Often when we analyze the time series data, one trick we usually do is to aggregate the data based on a time interval, the larger the interval is, the more smooth data you will get, so this aggragation is more like a low pass filter.


In [14]:
# aggregate daily
daily_count_in = df_in_sliced.resample('D', how = 'count')
daily_count_out = df_out_sliced.resample('D', how = 'count')

# aggregate monthly
monthly_count_in = df_in_sliced.resample('M', how = 'count', label = 'Incoming')
monthly_count_out = df_out_sliced.resample('M', how = 'count', label = 'Outgoing')

In [15]:
def plot_aggregate_emails(x1, y1, x2, y2, title):
    '''
    Function to plot the aggregated results of the incoming and outgoing emails as a line chart
    '''
    
    plt.plot_date(x1, y1, '-', label = 'Incoming')
    plt.plot_date(x2, y2, '-', label = 'Outgoing')
    plt.xlabel('Date')
    plt.ylabel('Number of emails')
    plt.title(title)
    plt.legend(loc = 2)
    plt.show()

In [16]:
# You can see the general trend of the two curves are matching quite well, which means they are correlated with each
# other, of course, generally speaking, the more emails I got, the more I replied. Also, note the higher frequency 
# changes of the data
plot_aggregate_emails(daily_count_in.index, daily_count_in.Count, \
                      daily_count_out.index, daily_count_out.Count, 'Daily emails')



In [17]:
# Plotting the monthly data, and it is much smoother, and also shows the overview of the trend clearer! We ignore the
# details, but we got more large scale features. 
plot_aggregate_emails(monthly_count_in.index, monthly_count_in.Count, \
                      monthly_count_out.index, monthly_count_out.Count, 'Monthly emails')


5.1 Regression

As we see above that there's a trend in the incoming/outgoing emails, let's just get an sense, how they change with each othe by using a simple regression.


In [18]:
from scipy import stats

let's first plot the scatter plot between the monthly incoming/outgoing emails, and we can clearly see a strong correlation of the incoming and outgoing number of emails in the following figure.


In [19]:
plt.plot(monthly_count_in.Count, monthly_count_out.Count, 'o')
plt.xlabel('# Incoming emails')
plt.ylabel('# Outgoing emails')
plt.show()



In [20]:
# a simple least square regression will show us the quantative relationship between the two
slope, intercept, r_value, p_value, std_err = \
    stats.linregress(monthly_count_in.Count.values,monthly_count_out.Count.values)
print r_value, p_value, std_err, slope, intercept


0.786622200499 3.42142238444e-11 0.0232376539518 0.200792004774 58.6669627482

let's plot the regression model, we got the slope is 0.2, and the intercept is 58.7.


In [21]:
f  = lambda x: slope * x + intercept
x_grid = xrange(np.max(monthly_count_in.Count.values))
plt.plot(monthly_count_in.Count, monthly_count_out.Count, 'o')
plt.xlabel('# Incoming emails')
plt.ylabel('# Outgoing emails')
plt.plot(x_grid, map(f, x_grid), '-')
plt.title('Before remove outlier')
plt.show()


we clearly see there's an outlier in the data, and removing it will make the model more reasonable (or instead of using L2 norm, you can use L1 norm to reduce the effect of the outliers during regiression), but for this simple tutorial, we will manually remove the outlier.let's remove the outlier, and re-do the analysis.


In [22]:
# we use very simple method to remove it, since it has a large number. 
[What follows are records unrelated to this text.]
(* ===== verification/Tunnel.v ===== *)
(** * [internal/sshtransport]: opening and closing a tunnel

    [Open] runs [ssh] with the plan of [Ssh] and waits until [hoot serve] answers
    through it; [Close] stops it.  The file system, [ssh] and the clock are
    answers; what is done is a list of events. *)
From S2P Require Import Prelude GoBase State Paths GoStrings Ssh.
Open Scope Z_scope.

(** ** [waitHTTPReady] *)

(** What its [select] takes, turn by turn: a tick with the status of [/healthz],
    if any. *)
Inductive ready_event := RdCancelled | RdDone | RdDeadline | RdTick (status : option Z).
Inductive ready_error := ReadyCancelled | ReadyExited | ReadyTimeout.

(** [None]: still waiting after these events. *)
Fixpoint waitHTTPReady (evs : list ready_event) : option (res ready_error unit) :=
  match evs with
  | [] => None
  | RdCancelled :: _ => Some (Err ReadyCancelled)
  | RdDone :: _ => Some (Err ReadyExited)
  | RdDeadline :: _ => Some (Err ReadyTimeout)
  | RdTick status :: evs' => if bool_decide (status = Some 200) then Some (Ok tt) else waitHTTPReady evs'
  end.

(** ** [Close] *)

Inductive tunnel_event :=
| TMkdir (dir : gostring) | TRemove (path : gostring) | TSsh (args : list gostring) | TStart (pid : Z) (args : list gostring)
| TKillGroup (pid : Z) | TKill (pid : Z).

(** When the end of the process comes through [done]: within a second of the
    signal, of the kill, or not. *)
Inductive tunnel_exit := AfterTerm | AfterKill | NeverDone.

(** [tn_taken]: the end of the process has been received already. *)
Record Tunnel := mkTunnel {
  tn_pid : Z; tn_localSocket : gostring; tn_cleanupArgs : list gostring; tn_taken : bool; tn_closed : option bool
}.

(** The result is whether there is no error; the second time it is the first one's. *)
Definition Close (x : tunnel_exit) (t : Tunnel) : list tunnel_event * bool * Tunnel :=
  match tn_closed t with
  | Some ok => ([], ok, t)
  | None =>
      let x := if tn_taken t then NeverDone else x in
      let ok := match x with NeverDone => false | _ => true end in
      ([TKillGroup (tn_pid t)] ++
       match tn_cleanupArgs t with [] => [] | args => [TSsh args] end ++
       match x with AfterTerm => [] | _ => [TKill (tn_pid t)] end ++ [TRemove (tn_localSocket t)],
       ok, mkTunnel (tn_pid t) (tn_localSocket t) (tn_cleanupArgs t) (tn_taken t) (Some ok))
  end.

(** ** [Open] *)

Inductive open_error := OpNoHost | OpMkdir | OpHome | OpRandom | OpRemove | OpStart | OpReady (e : ready_error).

(** The answers: the three [MkdirAll], [ssh]'s standard output for [$HOME], the
    random bytes, [os.Remove] (a missing file is no error), the pid, the events
    of the wait (its result when they are too few), the end of the process if it
    has to be closed. *)
Record open_answers := mkOpenAnswers {
  oa_mkdir_state : bool; oa_mkdir_control : bool; oa_home : option gostring; oa_id : option (list byte);
  oa_mkdir_forward : bool; oa_removed : bool; oa_pid : option Z; oa_ready : list ready_event; oa_exit : tunnel_exit
}.

Section open.
Context (Sum256 : list byte → list byte) (uid pid : Z) (cacheDir : option gostring) (tempDir : gostring).

Abbreviation plan_of := (BuildPlan Sum256 uid pid cacheDir tempDir).
Abbreviation control_path cfg := (ControlPath Sum256 uid cacheDir tempDir (cfg_StateDir cfg) (cfg_User cfg) (cfg_Host cfg) (cfg_Port cfg)).

(** [remoteHome]: the command asked, and the home directory. *)
Definition remoteHome_args (cfg : Config) : list gostring :=
  let plan := plan_of cfg B"probe" [] in
  baseArgs cfg (pl_ControlPath plan) ++ [Target plan; B"sh -lc 'printf %s " ++ dq B"$HOME" ++ B"'"].

Definition remoteHome (out : option gostring) : option gostring :=
  match out with
  | None => None
  | Some out => match TrimSpace out with [] => None | home => Some home end
  end.

Definition randomID (bytes : option (list byte)) : option gostring := EncodeToString <$> bytes.

Definition Open (cfg : Config) (a : open_answers) : list tunnel_event * res open_error Tunnel :=
  match cfg_Host cfg with
  | [] => ([], Err OpNoHost)
  | _ =>
      if negb (oa_mkdir_state a) then ([TMkdir (cfg_StateDir cfg)], Err OpMkdir)
      else
        let evs := [TMkdir (cfg_StateDir cfg); TMkdir (path_Dir (control_path cfg))] in
        if negb (oa_mkdir_control a) then (evs, Err OpMkdir)
        else
          let evs := evs ++ [TSsh (remoteHome_args cfg)] in
          match remoteHome (oa_home a) with
          | None => (evs, Err OpHome)
          | Some home =>
              match randomID (oa_id a) with
              | None => (evs, Err OpRandom)
              | Some id =>
                  let plan := plan_of cfg id home in
                  let evs := evs ++ [TMkdir (path_Dir (LocalSocket plan))] in
                  if negb (oa_mkdir_forward a) then (evs, Err OpMkdir)
                  else
                    let evs := evs ++ [TRemove (LocalSocket plan)] in
                    if negb (oa_removed a) then (evs, Err OpRemove)
                    else match oa_pid a with
                         | None => (evs, Err OpStart)
                         | Some p =>
                             let evs := evs ++ [TStart p (TunnelArgs cfg plan)] in
                             let t taken := mkTunnel p (LocalSocket plan) (CleanupArgs cfg plan) taken None in
                             match default (Err ReadyTimeout) (waitHTTPReady (oa_ready a)) with
                             | Ok _ => (evs, Ok (t false))
                             | Err e =>
                                 let '(close, _, _) := Close (oa_exit a) (t (match e with ReadyExited => true | _ => false end)) in
                                 (evs ++ close, Err (OpReady e))
                             end
                         end
              end
          end
  end.
End open.

(** ** Nothing is left behind *)

Definition starts (evs : list tunnel_event) : list Z := omap (λ e, match e with TStart p _ => Some p | _ => None end) evs.
Definition stops (evs : list tunnel_event) : list Z := omap (λ e, match e with TKillGroup p => Some p | _ => None end) evs.

Lemma starts_app a b : starts (a ++ b) = starts a ++ starts b.
Proof. apply omap_app. Qed.
Lemma stops_app a b : stops (a ++ b) = stops a ++ stops b.
Proof. apply omap_app. Qed.

Lemma Close_once x t evs ok t' x' : Close x t = (evs, ok, t') → Close x' t' = ([], ok, t').
Proof. unfold Close. destruct (tn_closed t) eqn:E; intros [= <- <- <-]; cbn; by rewrite ?E. Qed.

Lemma Close_stops x t : tn_closed t = None →
  starts (Close x t).1.1 = [] ∧ stops (Close x t).1.1 = [tn_pid t] ∧ last (Close x t).1.1 = Some (TRemove (tn_localSocket t)).
Proof.
  intros E. unfold Close. rewrite E. cbn [fst]. rewrite !starts_app, !stops_app, !app_assoc, last_snoc.
  split_and!; [| |done]; destruct (tn_cleanupArgs t), (if tn_taken t then NeverDone else x); reflexivity.
Qed.

(** Ready means that something answered 200 before the process ended. *)
Lemma waitHTTPReady_spec evs :
  match waitHTTPReady evs with
  | Some (Ok _) => ∃ pre, pre ++ [RdTick (Some 200)] `prefix_of` evs ∧ Forall (λ e, ∃ s, e = RdTick s) pre
  | Some (Err _) => True
  | None => Forall (λ e, ∃ s, e = RdTick s ∧ s ≠ Some 200) evs
  end.
Proof.
  induction evs as [|e evs IH]; [constructor|]. destruct e as [| | |s]; try done. cbn [waitHTTPReady].
  case_bool_decide as Hs.
  - subst s. exists []. split; [by eexists|constructor].
  - destruct (waitHTTPReady evs) as [[[]|e]|]; [|done|by constructor; [eexists|]].
    destruct IH as (pre & [l ->] & Hp). exists (RdTick s :: pre). split; [by eexists|]. constructor; [by eexists|done].
Qed.

Section owned.
Context (Sum256 : list byte → list byte) (uid pid : Z) (cacheDir : option gostring) (tempDir : gostring).

(** [Open] owns its process.  When it succeeds, exactly one [ssh] was started,
    with the command line of the plan, nothing was killed, and the tunnel names
    that process, the plan's socket and its clean-up; when it fails, whatever the
    reason, every [ssh] it started was killed, and its socket removed last. *)
Lemma Open_owns cfg a :
  let '(evs, r) := Open Sum256 uid pid cacheDir tempDir cfg a in
  match r with
  | Ok t => ∃ home id, let plan := BuildPlan Sum256 uid pid cacheDir tempDir cfg id home in
      starts evs = [tn_pid t] ∧ stops evs = [] ∧ TStart (tn_pid t) (TunnelArgs cfg plan) ∈ evs ∧
      tn_localSocket t = LocalSocket plan ∧ tn_cleanupArgs t = CleanupArgs cfg plan ∧ tn_closed t = None
  | Err e => starts evs = stops evs ∧ (∀ p args, TStart p args ∈ evs → ∃ sock, last evs = Some (TRemove sock))
  end.
Proof.
  unfold Open. destruct (cfg_Host cfg); [split; [done|set_solver]|].
  destruct (oa_mkdir_state a); [|split; [done|set_solver]]. destruct (oa_mkdir_control a); [|split; [done|set_solver]].
  cbn [negb]. destruct (remoteHome _) as [home|]; [|split; [done|set_solver]].
  destruct (randomID _) as [id|]; [|split; [done|set_solver]]. destruct (oa_mkdir_forward a); [|split; [done|set_solver]].
  destruct (oa_removed a); [|split; [done|set_solver]]. destruct (oa_pid a) as [p|]; [|split; [done|set_solver]].
  cbn [negb]. destruct (default _ _) as [[]|e].
  - exists home, id. cbn. split_and!; try done. set_solver.
  - set (t := mkTunnel _ _ _ _ _). pose proof (Close_stops (oa_exit a) t eq_refl) as (H1 & H2 & H3).
    destruct (Close (oa_exit a) t) as [[close ok] t']. cbn [fst] in *.
    rewrite !starts_app, !stops_app, H1, H2. split; [done|]. intros _ _ _. exists (tn_localSocket t).
    rewrite last_app, H3. done.
Qed.
End owned.

(** An [ssh] that ends before the tunnel is ready: its end was received by
    [waitHTTPReady], so [Close] waits for it in vain, twice, and reports an
    error. *)
Lemma early_exit_close x p sock args : (Close x (mkTunnel p sock args true None)).1.2 = false.
Proof. reflexivity. Qed.

(** Two tunnels to one host ask for the same port there when their random ids
    agree in the first two bytes. *)
Lemma remotePort_collides a b : take 4 a = take 4 b → (4 <= length a)%nat → (4 <= length b)%nat → remotePort a = remotePort b.
Proof.
  intros H Ha Hb. unfold remotePort. destruct a as [|a1 [|a2 [|a3 [|a4 a]]]], b as [|b1 [|b2 [|b3 [|b4 b]]]]; cbn in *; try lia.
  by simplify_eq.
Qed.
# get the index of the non-outliers
ix = monthly_count_in.Count.values < 1500

# redo the regression
slope, intercept, r_value, p_value, std_err = \
    stats.linregress(monthly_count_in.Count.values[ix],monthly_count_out.Count.values[ix])
print r_value, p_value, std_err, slope, intercept

# plot
f  = lambda x: slope * x + intercept
x_grid = xrange(np.max(monthly_count_in.Count.values))
plt.plot(monthly_count_in.Count[ix], monthly_count_out.Count[ix], 'o')
plt.xlabel('# Incoming emails')
plt.ylabel('# Outgoing emails')
plt.plot(x_grid, map(f, x_grid), '-')
plt.title('After remove outlier')
plt.show()

# This is simplely saying that I have a reply email rate 27.6%, less than 1/3.


0.837629986414 2.12916047233e-13 0.0268947823285 0.276658844582 21.9797047953

5.2 Some fun plots


In [23]:
# plot the histogram and kernel density estimation of the monthly outgoing emails
sns.distplot(monthly_count_out)
plt.xlabel('# Emails')
plt.show()



In [24]:
# plot the kernel density estimation of the incoming and outgoing emails
sns.kdeplot(monthly_count_in.Count, monthly_count_out.Count)
plt.xlabel('# Incoming emails')
plt.ylabel('# Outgoing emails')
plt.show()


/usr/local/lib/python2.7/site-packages/matplotlib/collections.py:650: FutureWarning: elementwise comparison failed; returning scalar instead, but in the future will perform elementwise comparison
  if self._edgecolors_original != str('face'):
/usr/local/lib/python2.7/site-packages/matplotlib/collections.py:590: FutureWarning: elementwise comparison failed; returning scalar instead, but in the future will perform elementwise comparison
  if self._edgecolors == str('face'):

In [25]:
# this is just a scatter plot of the daily incoming and outgoing emails
plt.plot(daily_count_in.Count, daily_count_out.Count, 'o')
plt.xlabel('# Incoming emails')
plt.ylabel('# Outgoing emails')
plt.show()



In [26]:
# a box plot to show the distribution of the incoming and outgoing emails. Also it is a good way to find out outliers
# by just look at the points outside of the whiskers points. 
ax = sns.boxplot(monthly_count_in.Count, names = ['Incoming'], \
                 fliersize = 10)
plt.show()


/Library/Python/2.7/site-packages/seaborn/categorical.py:2125: UserWarning: The boxplot API has been changed. Attempting to adjust your arguments for the new API (which might not work). Please update your code. See the version 0.6 release notes for more info.
  warnings.warn(msg, UserWarning)

6 Did I have a repeating pattern of sending/receiving emails?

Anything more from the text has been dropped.